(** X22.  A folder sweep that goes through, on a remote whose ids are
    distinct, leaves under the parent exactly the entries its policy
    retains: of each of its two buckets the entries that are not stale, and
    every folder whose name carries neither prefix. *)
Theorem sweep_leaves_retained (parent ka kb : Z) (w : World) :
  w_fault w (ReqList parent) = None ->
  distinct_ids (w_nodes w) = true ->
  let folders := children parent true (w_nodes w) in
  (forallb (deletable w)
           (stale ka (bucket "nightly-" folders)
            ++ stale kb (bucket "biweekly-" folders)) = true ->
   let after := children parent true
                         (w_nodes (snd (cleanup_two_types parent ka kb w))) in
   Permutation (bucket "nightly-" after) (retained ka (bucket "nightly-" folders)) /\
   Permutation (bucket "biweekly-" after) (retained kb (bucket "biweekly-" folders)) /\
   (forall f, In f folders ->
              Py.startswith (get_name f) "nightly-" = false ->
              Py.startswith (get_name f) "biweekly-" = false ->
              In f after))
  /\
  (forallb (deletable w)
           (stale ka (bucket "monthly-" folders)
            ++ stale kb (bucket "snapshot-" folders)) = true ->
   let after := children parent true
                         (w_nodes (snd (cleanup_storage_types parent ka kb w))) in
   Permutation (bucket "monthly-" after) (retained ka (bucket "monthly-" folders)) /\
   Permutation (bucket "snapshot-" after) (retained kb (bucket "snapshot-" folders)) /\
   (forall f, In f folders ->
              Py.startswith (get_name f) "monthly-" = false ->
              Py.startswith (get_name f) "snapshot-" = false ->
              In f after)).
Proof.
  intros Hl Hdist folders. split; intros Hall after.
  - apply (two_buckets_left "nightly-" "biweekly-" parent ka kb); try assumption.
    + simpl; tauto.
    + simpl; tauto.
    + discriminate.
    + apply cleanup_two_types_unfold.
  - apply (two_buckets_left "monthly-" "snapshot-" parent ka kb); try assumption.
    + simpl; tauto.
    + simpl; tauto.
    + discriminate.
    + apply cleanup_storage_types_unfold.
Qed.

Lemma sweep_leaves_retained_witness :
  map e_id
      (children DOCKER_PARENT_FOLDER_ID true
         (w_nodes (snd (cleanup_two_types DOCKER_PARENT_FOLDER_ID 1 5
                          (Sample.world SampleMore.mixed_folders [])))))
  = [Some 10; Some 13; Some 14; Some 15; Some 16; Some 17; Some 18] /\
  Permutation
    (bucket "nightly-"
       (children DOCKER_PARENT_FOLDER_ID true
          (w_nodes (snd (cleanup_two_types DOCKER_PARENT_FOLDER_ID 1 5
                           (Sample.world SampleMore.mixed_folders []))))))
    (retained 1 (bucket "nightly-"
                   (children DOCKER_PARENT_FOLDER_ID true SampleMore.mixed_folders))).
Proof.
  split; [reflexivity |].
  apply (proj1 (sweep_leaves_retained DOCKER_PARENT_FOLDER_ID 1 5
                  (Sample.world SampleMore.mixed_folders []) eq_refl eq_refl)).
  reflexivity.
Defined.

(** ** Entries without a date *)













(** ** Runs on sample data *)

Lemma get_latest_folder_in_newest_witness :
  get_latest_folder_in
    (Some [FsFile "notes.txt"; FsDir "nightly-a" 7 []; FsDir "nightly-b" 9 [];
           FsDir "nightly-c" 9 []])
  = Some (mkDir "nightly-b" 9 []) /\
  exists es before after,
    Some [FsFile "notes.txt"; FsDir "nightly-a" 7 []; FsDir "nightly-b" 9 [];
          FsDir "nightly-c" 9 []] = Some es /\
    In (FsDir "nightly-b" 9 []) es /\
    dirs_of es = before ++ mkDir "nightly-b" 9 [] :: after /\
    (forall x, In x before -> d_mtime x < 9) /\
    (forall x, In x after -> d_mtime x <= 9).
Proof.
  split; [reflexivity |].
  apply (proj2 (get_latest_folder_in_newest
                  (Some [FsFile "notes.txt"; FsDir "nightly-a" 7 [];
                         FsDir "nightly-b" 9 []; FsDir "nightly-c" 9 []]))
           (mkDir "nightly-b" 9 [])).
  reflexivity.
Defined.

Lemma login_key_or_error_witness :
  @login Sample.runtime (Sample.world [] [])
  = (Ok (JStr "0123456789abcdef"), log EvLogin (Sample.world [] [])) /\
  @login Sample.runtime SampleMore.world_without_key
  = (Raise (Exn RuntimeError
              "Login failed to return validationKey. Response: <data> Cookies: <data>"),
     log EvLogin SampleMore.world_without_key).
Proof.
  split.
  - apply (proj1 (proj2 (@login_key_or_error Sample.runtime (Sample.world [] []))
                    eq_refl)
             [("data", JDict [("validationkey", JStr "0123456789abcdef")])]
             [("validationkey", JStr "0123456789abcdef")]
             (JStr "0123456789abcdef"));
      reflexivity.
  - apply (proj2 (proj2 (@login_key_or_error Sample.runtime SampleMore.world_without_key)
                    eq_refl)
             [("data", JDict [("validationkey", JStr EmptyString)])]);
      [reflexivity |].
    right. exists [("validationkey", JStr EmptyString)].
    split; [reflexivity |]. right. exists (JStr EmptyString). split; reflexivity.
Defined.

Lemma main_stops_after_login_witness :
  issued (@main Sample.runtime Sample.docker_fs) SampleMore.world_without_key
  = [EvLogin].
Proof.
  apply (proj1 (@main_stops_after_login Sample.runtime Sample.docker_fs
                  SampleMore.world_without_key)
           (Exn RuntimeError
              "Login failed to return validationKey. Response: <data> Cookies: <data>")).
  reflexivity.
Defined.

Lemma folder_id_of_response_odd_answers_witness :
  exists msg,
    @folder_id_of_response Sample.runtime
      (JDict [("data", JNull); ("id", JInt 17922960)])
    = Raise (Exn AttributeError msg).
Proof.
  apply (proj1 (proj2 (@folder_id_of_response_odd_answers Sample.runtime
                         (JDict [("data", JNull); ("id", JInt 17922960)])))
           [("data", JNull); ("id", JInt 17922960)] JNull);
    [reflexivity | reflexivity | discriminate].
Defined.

——

> _WORK TASK_
Among the entries, count the lines that hold "return". Reply with the count only.

> _RESULT_
2